(Assignment) Below are entries. Pull out all lines containing "during".

Segment Start: Provided data

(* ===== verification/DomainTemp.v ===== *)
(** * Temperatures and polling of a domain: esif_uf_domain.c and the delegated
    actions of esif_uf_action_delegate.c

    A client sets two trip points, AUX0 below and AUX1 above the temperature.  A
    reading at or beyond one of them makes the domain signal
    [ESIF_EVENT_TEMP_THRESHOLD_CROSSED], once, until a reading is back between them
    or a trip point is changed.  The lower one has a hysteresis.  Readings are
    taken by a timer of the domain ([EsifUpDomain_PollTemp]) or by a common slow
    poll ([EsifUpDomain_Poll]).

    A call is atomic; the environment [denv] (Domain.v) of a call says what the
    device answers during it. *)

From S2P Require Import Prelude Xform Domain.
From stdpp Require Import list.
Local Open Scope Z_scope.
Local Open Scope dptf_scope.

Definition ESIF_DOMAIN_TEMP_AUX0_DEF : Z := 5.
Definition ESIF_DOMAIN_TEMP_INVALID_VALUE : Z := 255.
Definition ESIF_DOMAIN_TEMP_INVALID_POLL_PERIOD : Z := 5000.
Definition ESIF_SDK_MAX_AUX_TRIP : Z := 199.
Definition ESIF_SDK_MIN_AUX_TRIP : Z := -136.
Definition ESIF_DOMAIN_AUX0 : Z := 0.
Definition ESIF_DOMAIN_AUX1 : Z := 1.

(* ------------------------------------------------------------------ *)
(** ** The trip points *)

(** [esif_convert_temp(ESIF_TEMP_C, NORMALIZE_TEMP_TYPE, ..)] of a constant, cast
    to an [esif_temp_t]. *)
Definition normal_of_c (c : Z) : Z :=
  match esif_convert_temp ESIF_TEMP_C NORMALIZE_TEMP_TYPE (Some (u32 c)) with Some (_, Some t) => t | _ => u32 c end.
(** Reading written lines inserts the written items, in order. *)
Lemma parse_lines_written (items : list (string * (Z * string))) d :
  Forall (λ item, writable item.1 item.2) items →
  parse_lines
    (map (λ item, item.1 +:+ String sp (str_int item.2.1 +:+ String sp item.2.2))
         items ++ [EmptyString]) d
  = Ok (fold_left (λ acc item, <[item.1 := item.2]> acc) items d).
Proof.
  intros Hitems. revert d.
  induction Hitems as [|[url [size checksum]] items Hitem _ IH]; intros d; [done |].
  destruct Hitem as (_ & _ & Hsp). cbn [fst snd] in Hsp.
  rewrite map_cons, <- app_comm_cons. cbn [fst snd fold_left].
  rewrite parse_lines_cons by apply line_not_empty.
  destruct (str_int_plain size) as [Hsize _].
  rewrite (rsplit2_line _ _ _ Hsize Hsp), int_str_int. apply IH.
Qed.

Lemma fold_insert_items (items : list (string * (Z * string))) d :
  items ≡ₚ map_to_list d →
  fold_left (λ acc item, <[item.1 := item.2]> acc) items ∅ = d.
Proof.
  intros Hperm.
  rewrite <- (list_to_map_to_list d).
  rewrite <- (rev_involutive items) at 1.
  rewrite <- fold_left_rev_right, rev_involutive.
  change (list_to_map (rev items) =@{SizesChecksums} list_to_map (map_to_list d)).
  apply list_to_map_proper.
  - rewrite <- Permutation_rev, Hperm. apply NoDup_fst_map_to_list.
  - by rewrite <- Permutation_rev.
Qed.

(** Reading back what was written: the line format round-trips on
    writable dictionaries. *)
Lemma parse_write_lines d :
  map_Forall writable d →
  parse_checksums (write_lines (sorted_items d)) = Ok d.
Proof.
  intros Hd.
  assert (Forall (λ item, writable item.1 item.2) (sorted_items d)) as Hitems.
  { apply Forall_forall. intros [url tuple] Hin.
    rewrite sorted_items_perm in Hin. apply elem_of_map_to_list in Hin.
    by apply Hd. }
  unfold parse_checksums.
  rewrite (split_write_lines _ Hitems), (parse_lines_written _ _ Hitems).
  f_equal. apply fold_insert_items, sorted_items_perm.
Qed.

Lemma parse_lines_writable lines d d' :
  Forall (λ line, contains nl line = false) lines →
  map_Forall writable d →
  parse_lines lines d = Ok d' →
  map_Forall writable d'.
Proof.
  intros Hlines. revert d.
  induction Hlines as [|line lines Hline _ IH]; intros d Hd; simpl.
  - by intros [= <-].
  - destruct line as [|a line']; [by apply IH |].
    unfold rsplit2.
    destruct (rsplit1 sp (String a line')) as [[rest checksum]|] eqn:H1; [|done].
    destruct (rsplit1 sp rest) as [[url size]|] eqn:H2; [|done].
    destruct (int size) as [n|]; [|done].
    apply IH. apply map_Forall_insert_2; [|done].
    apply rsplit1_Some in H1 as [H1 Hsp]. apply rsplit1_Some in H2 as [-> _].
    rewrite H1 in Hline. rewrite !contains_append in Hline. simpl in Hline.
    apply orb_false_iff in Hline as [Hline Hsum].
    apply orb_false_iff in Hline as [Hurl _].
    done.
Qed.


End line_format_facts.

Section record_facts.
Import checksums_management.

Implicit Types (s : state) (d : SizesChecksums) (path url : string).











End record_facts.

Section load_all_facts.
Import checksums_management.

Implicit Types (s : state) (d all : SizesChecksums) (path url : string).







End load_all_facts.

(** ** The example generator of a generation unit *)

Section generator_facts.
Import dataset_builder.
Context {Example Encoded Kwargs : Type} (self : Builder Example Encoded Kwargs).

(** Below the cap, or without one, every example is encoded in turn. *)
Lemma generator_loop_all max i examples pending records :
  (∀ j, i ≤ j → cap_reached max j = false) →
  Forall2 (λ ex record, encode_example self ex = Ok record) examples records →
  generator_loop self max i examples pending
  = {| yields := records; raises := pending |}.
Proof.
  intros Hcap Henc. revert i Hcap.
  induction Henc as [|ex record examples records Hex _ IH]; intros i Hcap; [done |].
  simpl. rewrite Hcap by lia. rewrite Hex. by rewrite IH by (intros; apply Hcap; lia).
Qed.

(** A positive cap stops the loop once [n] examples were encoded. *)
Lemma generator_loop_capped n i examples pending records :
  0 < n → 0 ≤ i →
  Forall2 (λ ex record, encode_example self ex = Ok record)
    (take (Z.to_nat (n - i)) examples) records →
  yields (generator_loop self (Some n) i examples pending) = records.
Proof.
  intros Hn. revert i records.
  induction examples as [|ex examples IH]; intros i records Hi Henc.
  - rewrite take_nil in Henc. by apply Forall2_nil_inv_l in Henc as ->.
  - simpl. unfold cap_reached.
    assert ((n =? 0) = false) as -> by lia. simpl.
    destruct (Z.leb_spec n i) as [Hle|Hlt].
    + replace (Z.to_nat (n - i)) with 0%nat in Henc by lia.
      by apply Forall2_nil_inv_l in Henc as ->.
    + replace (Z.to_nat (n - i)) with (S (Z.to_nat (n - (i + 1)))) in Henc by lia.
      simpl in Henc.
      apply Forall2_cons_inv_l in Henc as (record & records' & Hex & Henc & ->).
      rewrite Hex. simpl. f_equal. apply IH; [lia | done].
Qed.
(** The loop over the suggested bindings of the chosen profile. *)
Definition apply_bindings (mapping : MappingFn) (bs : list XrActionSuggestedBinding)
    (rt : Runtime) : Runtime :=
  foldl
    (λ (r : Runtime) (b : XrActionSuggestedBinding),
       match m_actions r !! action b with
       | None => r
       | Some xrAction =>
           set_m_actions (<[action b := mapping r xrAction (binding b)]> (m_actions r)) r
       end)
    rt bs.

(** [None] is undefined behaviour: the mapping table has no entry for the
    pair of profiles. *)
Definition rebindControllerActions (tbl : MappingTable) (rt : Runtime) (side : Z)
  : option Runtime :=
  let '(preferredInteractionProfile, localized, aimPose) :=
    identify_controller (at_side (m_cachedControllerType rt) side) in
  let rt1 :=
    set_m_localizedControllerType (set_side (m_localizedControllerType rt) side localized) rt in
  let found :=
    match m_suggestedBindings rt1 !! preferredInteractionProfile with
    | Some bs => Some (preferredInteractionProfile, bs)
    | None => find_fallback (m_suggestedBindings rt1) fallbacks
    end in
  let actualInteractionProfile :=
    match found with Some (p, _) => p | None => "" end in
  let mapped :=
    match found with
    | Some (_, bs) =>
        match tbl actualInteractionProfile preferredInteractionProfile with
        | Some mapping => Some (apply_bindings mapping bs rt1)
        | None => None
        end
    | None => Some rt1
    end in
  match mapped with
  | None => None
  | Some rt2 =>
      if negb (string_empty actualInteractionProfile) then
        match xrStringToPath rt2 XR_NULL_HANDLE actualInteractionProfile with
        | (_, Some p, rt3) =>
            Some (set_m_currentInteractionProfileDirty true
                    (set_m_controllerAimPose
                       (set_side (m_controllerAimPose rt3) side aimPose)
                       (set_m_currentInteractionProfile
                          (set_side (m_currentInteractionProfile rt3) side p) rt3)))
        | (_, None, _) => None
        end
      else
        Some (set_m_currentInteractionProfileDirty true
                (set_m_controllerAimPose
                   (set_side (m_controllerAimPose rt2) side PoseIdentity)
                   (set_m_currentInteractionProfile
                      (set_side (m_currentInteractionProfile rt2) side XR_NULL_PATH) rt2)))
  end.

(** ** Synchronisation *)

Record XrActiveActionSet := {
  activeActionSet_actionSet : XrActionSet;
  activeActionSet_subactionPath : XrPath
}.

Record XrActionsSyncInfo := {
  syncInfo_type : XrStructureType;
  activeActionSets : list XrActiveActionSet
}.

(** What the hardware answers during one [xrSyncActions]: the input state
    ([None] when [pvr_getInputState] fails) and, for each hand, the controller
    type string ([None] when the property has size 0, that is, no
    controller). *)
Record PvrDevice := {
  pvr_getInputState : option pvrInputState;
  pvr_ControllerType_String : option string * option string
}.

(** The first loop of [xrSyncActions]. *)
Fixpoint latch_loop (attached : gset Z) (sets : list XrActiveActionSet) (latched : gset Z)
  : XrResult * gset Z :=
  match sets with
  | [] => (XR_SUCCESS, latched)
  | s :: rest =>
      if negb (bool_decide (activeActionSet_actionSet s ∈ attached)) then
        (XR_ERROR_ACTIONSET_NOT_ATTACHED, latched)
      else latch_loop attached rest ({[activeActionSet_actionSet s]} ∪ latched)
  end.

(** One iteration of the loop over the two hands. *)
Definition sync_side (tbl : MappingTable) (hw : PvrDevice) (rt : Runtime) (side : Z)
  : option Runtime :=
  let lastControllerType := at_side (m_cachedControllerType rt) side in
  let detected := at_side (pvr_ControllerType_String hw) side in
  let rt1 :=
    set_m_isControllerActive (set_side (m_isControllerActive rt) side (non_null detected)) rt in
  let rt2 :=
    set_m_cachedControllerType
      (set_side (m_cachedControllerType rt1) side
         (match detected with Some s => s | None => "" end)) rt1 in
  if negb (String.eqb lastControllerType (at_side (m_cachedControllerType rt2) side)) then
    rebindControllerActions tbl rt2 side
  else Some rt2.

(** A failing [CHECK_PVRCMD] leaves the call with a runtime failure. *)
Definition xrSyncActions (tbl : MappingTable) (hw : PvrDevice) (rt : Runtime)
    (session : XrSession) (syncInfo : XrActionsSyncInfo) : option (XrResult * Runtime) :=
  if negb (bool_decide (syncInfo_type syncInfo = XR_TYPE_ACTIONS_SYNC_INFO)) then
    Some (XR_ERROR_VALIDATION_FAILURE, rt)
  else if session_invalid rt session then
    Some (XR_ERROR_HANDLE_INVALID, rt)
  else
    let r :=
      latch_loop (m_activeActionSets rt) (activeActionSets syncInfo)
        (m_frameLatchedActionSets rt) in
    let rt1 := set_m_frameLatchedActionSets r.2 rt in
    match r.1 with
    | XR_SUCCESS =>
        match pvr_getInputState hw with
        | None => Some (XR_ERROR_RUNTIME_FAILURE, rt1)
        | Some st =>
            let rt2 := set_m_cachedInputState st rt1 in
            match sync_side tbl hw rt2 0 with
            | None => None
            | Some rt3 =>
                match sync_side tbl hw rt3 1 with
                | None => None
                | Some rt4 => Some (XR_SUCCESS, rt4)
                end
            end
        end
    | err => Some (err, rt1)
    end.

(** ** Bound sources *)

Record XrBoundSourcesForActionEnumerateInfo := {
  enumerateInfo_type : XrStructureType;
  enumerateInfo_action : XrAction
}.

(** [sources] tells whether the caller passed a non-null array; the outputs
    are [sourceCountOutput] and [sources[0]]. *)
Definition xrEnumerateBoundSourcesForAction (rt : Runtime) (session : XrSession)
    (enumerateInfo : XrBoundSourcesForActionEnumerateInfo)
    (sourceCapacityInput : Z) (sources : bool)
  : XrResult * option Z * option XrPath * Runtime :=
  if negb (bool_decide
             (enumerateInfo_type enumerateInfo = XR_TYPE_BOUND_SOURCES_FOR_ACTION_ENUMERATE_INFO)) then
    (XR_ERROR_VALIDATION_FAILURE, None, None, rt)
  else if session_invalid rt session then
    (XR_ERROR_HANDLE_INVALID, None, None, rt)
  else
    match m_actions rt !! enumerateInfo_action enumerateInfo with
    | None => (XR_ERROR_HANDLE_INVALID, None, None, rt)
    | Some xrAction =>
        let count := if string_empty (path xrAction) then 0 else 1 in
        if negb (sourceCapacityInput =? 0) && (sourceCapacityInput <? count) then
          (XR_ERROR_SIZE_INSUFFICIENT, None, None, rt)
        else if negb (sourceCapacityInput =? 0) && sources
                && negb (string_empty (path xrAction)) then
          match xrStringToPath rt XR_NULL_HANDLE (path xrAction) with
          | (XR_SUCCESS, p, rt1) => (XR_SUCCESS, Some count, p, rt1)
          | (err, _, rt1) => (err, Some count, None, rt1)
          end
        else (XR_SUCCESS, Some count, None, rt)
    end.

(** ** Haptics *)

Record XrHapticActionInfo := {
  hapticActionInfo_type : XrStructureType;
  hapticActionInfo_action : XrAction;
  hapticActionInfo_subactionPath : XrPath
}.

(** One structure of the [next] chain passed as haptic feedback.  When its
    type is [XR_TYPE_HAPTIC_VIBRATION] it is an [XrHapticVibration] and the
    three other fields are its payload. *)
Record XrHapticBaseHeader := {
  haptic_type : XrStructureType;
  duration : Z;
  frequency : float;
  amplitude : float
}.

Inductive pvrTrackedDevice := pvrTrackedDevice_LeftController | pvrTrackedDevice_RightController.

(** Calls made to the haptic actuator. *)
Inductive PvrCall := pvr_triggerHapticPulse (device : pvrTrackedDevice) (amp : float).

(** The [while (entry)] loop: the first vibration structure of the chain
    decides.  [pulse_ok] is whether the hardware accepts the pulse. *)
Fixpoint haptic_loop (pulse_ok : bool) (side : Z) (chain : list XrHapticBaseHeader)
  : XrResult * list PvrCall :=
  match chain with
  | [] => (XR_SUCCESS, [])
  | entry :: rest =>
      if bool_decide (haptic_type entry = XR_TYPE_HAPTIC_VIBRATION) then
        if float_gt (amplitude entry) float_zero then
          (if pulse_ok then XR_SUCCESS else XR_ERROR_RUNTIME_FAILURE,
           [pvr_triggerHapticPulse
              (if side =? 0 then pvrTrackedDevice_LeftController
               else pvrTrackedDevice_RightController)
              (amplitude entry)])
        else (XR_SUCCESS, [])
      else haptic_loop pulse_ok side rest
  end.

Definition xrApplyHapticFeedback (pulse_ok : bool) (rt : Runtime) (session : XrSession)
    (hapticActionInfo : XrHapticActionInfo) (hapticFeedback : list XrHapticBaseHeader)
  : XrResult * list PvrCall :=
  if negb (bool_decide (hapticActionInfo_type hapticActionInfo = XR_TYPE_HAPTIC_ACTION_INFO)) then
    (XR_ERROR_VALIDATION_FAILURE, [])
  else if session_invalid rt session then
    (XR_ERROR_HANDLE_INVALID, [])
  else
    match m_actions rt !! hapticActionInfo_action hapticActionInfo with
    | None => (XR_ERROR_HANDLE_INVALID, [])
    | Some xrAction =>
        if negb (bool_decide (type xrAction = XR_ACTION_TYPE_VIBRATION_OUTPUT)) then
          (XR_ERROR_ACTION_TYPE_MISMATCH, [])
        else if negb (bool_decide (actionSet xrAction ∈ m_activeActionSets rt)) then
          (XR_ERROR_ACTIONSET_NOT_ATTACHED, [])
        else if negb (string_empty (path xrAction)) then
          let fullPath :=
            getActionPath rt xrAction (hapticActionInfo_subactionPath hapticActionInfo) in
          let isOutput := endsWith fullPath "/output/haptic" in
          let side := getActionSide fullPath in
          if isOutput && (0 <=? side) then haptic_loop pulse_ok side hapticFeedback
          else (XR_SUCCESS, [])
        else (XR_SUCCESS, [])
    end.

Segment End: Provided data

(Written answer)
    device answers during it. *)
(** What the hardware answers during one [xrSyncActions]: the input state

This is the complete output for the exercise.